(RECORD EXTRACTS Opens)

(* ===== verification/GrantToken.v ===== *)
(** * The signed token format of the request grants

    The five grant modules ([create_directory_grant.rs], [write_file_grant.rs],
    [copy_file_grant.rs], [trash_file_grant.rs], [android_volume_grant.rs])
    carry the same private token layer: an ASCII token
    [v1.<key id>.<payload hex>.<HMAC hex>] around a fixed-width payload.  The
    layer is modelled once here, from [create_directory_grant.rs], against the
    interface [GrantFamily] (the family's payload, target and binding check);
    each family's file defines its operations and discharges the interface. *)

From S2P Require Import Prelude RequestGrantCapability GrantReplay.

(** The five modules declare this error enumeration constructor for
    constructor; [reason_code] is the text each of them prints. *)
Module GrantError.
Inductive t :=
| ConfigurationInvalid
| TargetInvalid
| SessionInvalid
| Missing
| Malformed
| UnknownVersion
| UnknownKey
| SignatureInvalid
| Expired
| FutureIssued
| LifetimeExceeded
| BindingMismatch
| Replayed
| ClockRollback
| ReplayCapacityExhausted
| StateUnavailable.

#[global] Instance t_eq_dec : EqDecision t.
Proof. solve_decision. Defined.

Definition reason_code (e : t) : bytes :=
  match e with
  | ConfigurationInvalid => bs "capability_configuration_invalid"
  | TargetInvalid => bs "capability_target_invalid"
  | SessionInvalid => bs "capability_session_invalid"
  | Missing => bs "capability_grant_missing"
  | Malformed => bs "capability_grant_malformed"
  | UnknownVersion => bs "capability_grant_version_unknown"
  | UnknownKey => bs "capability_grant_key_unknown"
  | SignatureInvalid => bs "capability_grant_signature_invalid"
  | Expired => bs "capability_grant_expired"
  | FutureIssued => bs "capability_grant_future_issued"
  | LifetimeExceeded => bs "capability_grant_lifetime_exceeded"
  | BindingMismatch => bs "capability_grant_binding_mismatch"
  | Replayed => bs "capability_grant_replayed"
  | ClockRollback => bs "capability_clock_rollback"
  | ReplayCapacityExhausted => bs "capability_replay_capacity_exhausted"
  | StateUnavailable => bs "capability_state_unavailable"
  end.
End GrantError.
Abbreviation GrantResult := (Result GrantError.t).

Definition map_replay_error (error : SharedReplayError.t) : GrantError.t :=
  match error with
  | SharedReplayError.Expired => GrantError.Expired
  | SharedReplayError.FutureIssued => GrantError.FutureIssued
  | SharedReplayError.LifetimeExceeded => GrantError.LifetimeExceeded
  | SharedReplayError.Replayed => GrantError.Replayed
  | SharedReplayError.ClockRollback => GrantError.ClockRollback
  | SharedReplayError.CapacityExhausted => GrantError.ReplayCapacityExhausted
  | SharedReplayError.StateUnavailable => GrantError.StateUnavailable
  end.

(* ------------------------------------------------------------------ *)
(** ** Constants shared by the families *)

Definition GRANT_VERSION : bytes := bs "v1".
Definition GRANT_TTL_SECONDS : N := 60.
Definition MAX_GRANT_LIFETIME_SECONDS : N := 120.
Definition MAX_GRANT_FUTURE_SKEW_SECONDS : N := 5.
Definition MAX_GRANT_KEY_ID_BYTES : nat := 32.
Definition GRANT_KEY_BYTES : nat := 32.
Definition GRANT_KEY_HEX_BYTES : nat := GRANT_KEY_BYTES * 2.
Definition MAX_CONSUMED_GRANTS : N := 4096.
Definition GRANT_ID_BYTES : nat := 16.
Definition DIGEST_BYTES : nat := 32.
Definition SESSION_BYTES : nat := 16.
Definition MAC_BYTES : nat := 32.
Definition MAC_HEX_BYTES : nat := MAC_BYTES * 2.
(** [MUTATING_POSTURE], [NO_REPLACE_MUTATING_POSTURE], [RECOVERY_RETAINED_POSTURE]. *)
Definition MUTATING_POSTURE : byte := x01.

(* ------------------------------------------------------------------ *)
(** ** Hexadecimal *)

Definition HEX : bytes := bs "0123456789abcdef".
(** [HEX[i]], for the indices below 16 the code computes. *)
Definition hex_char (i : N) : byte := default x00 (HEX !! N.to_nat i).

Fixpoint encode_hex (bytes : bytes) : list byte :=
  match bytes with
  | [] => []
  | b :: rest =>
    hex_char (N.shiftr (byte_val b) 4) :: hex_char (N.land (byte_val b) 15) :: encode_hex rest
  end.

Definition decode_hex_digit (b : byte) : option N :=
  if in_range 48 57 b then Some (byte_val b - 48)%N
  else if in_range 97 102 b then Some (byte_val b - 97 + 10)%N
  else None.

(** The loop over [chunks_exact(2)]. *)
Fixpoint decode_hex_pairs (input : bytes) : option bytes :=
  match input with
  | a :: b :: rest =>
    hi ← decode_hex_digit a;
    lo ← decode_hex_digit b;
    out ← decode_hex_pairs rest;
    Some (byte_of (N.lor (N.shiftl hi 4 mod 256) lo) :: out)
  | _ => Some []
  end.

Definition decode_hex_array (n : nat) (input : bytes) : option bytes :=
  if negb (length input =? n * 2) || negb (is_ascii input) then None
  else decode_hex_pairs input.

(* ------------------------------------------------------------------ *)
(** ** Fixed-width payloads *)

(** [output[*offset..end].copy_from_slice(value); *offset = end]. *)
Definition put (st : bytes * nat) (value : bytes) : bytes * nat :=
  let '(output, offset) := st in
  let stop := offset + length value in
  (take offset output ++ value ++ drop stop output, stop).

(** A payload written by successive [put]s into a zeroed array. *)
Definition put_all (n : nat) (values : list bytes) : bytes :=
  (foldl put (replicate n x00, 0) values).1.

Definition take_array (n : nat) (input : bytes) (offset : nat) : option (bytes * nat) :=
  let stop := offset + n in
  if stop <=? length input then Some (take n (drop offset input), stop) else None.

(** [*payload.get(offset)?; offset += 1]. *)
Definition take_byte (input : bytes) (offset : nat) : option (byte * nat) :=
  b ← input !! offset; Some (b, S offset).

Definition take_u64 (input : bytes) (offset : nat) : option (N * nat) :=
  '(b, o) ← take_array 8 input offset; Some (from_be b, o).

(* ------------------------------------------------------------------ *)
(** ** Strings *)

Definition valid_key_id (key_id : bytes) : bool :=
  negb (bytes_eqb key_id []) && (length key_id <=? MAX_GRANT_KEY_ID_BYTES)
  && forallb (λ b, is_ascii_lowercase b || is_ascii_digit b
                   || bool_decide (b = byte_of 45) || bool_decide (b = byte_of 95)) key_id.

(* ------------------------------------------------------------------ *)
(** ** Authorities *)

Record GrantAuthority := mkGrantAuthority {
  key_id : bytes;
  key : bytes;
  principal_digest : bytes;
  replay : SharedReplayState;
}.

(** What the constructor of every authority establishes. *)
Definition authority_ok (a : GrantAuthority) : Prop :=
  valid_key_id (key_id a) = true ∧ length (key a) = GRANT_KEY_BYTES ∧
  length (principal_digest a) = DIGEST_BYTES.

Section authorities.
Context {C : Crypto}.

(** HMAC of the principal under the family's domain and the grant key. *)
Definition principal_binding (domain key principal : bytes) : bytes :=
  hmac_sha256 key (domain ++ principal).

Definition from_hex_key_with_capacity (capability : RequestGrantCapability.t) (domain : bytes)
    (w : ReplayWorld) (key_id key_hex static_principal_secret : bytes) (replay_capacity : N)
    : ReplayWorld * GrantResult GrantAuthority :=
  if negb (valid_key_id key_id)
     || negb (length key_hex =? GRANT_KEY_HEX_BYTES)
     || bytes_eqb static_principal_secret []
     || (replay_capacity =? 0)%N
  then (w, Err GrantError.ConfigurationInvalid)
  else match decode_hex_array GRANT_KEY_BYTES key_hex with
  | None => (w, Err GrantError.ConfigurationInvalid)
  | Some key =>
    let principal_digest := principal_binding domain key static_principal_secret in
    let '(w, replay) := shared_replay_state w capability key_id key principal_digest replay_capacity in
    (w, replay ← map_err (λ _, GrantError.StateUnavailable) replay;
        Ok (mkGrantAuthority key_id key principal_digest replay))
  end.

Definition binds_static_principal (domain : bytes) (self : GrantAuthority)
    (principal : option bytes) : bool :=
  match principal with
  | None => false
  | Some principal => bytes_eqb (principal_binding domain (key self) principal) (principal_digest self)
  end.

Definition parse_canonical_session (session_id : bytes) : GrantResult bytes :=
  parsed ← ok_or (uuid_parse_str session_id) GrantError.SessionInvalid;
  _ ← fail_if (negb (bytes_eqb (uuid_to_string parsed) session_id)) GrantError.SessionInvalid;
  Ok parsed.

(** [mac.verify_slice(..)]. *)
Definition verify_mac (key message mac : bytes) : bool :=
  bytes_eqb (hmac_sha256 key message) mac.
End authorities.

(* ------------------------------------------------------------------ *)
(** ** The interface of a grant family *)

(** What distinguishes the five families: the payload codec, the grant
    [issue_at] builds for a session and a target, and the binding check of
    [consume_at]. *)
Class GrantFamily := mkGrantFamily {
  Payload : Type;
  Target : Type;
  payload_bytes : nat;
  encode_payload : Payload → bytes;
  decode_payload : bytes → option Payload;
  payload_id : Payload → bytes;
  payload_issued : Payload → N;
  payload_expires : Payload → N;
  payload_ok : Payload → Prop;
  target_ok : Target → Prop;
  grant_for : GrantAuthority → bytes → bytes → Target → N → N → Payload;
  binding_mismatch : GrantAuthority → Payload → bytes → Target → bool;
}.

(** What a family promises: its codec is exact on fixed-width payloads, the
    encoded token fits the header, and the binding check accepts a payload only
    if it is the one [issue_at] would build. *)
Class GrantFamilyLaws (F : GrantFamily) : Prop := mkGrantFamilyLaws {
  payload_fits : payload_bytes ≤ 130;
  encode_payload_length p : payload_ok p → length (encode_payload p) = payload_bytes;
  decode_encode_payload p : payload_ok p → decode_payload (encode_payload p) = Some p;
  encode_decode_payload b p :
    length b = payload_bytes → decode_payload b = Some p → payload_ok p ∧ encode_payload p = b;
  payload_fields p :
    payload_ok p → length (payload_id p) = GRANT_ID_BYTES ∧ is_u64 (payload_issued p) ∧
                   is_u64 (payload_expires p);
  grant_for_ok a gid s t i e :
    authority_ok a → length gid = GRANT_ID_BYTES → length s = SESSION_BYTES → target_ok t →
    is_u64 i → is_u64 e → payload_ok (grant_for a gid s t i e);
  payload_id_grant_for a gid s t i e : payload_id (grant_for a gid s t i e) = gid;
  payload_issued_grant_for a gid s t i e : payload_issued (grant_for a gid s t i e) = i;
  payload_expires_grant_for a gid s t i e : payload_expires (grant_for a gid s t i e) = e;
  binding_mismatch_iff a p s t :
    authority_ok a → payload_ok p → target_ok t → length s = SESSION_BYTES →
    binding_mismatch a p s t = false ↔
    p = grant_for a (payload_id p) s t (payload_issued p) (payload_expires p);
}.

Definition DOT : byte := byte_of 46.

(RECORD EXTRACTS Closes)

The lines to reproduce run from the line containing "Class GrantFamilyLaws (F" to the end of the listing; write them out exactly and add nothing.

Class GrantFamilyLaws (F : GrantFamily) : Prop := mkGrantFamilyLaws {
  payload_fits : payload_bytes ≤ 130;
  encode_payload_length p : payload_ok p → length (encode_payload p) = payload_bytes;
  decode_encode_payload p : payload_ok p → decode_payload (encode_payload p) = Some p;
  encode_decode_payload b p :
    length b = payload_bytes → decode_payload b = Some p → payload_ok p ∧ encode_payload p = b;
  payload_fields p :
    payload_ok p → length (payload_id p) = GRANT_ID_BYTES ∧ is_u64 (payload_issued p) ∧
                   is_u64 (payload_expires p);
  grant_for_ok a gid s t i e :
    authority_ok a → length gid = GRANT_ID_BYTES → length s = SESSION_BYTES → target_ok t →
    is_u64 i → is_u64 e → payload_ok (grant_for a gid s t i e);
  payload_id_grant_for a gid s t i e : payload_id (grant_for a gid s t i e) = gid;
  payload_issued_grant_for a gid s t i e : payload_issued (grant_for a gid s t i e) = i;
  payload_expires_grant_for a gid s t i e : payload_expires (grant_for a gid s t i e) = e;
  binding_mismatch_iff a p s t :
    authority_ok a → payload_ok p → target_ok t → length s = SESSION_BYTES →
    binding_mismatch a p s t = false ↔
    p = grant_for a (payload_id p) s t (payload_issued p) (payload_expires p);
}.

Definition DOT : byte := byte_of 46.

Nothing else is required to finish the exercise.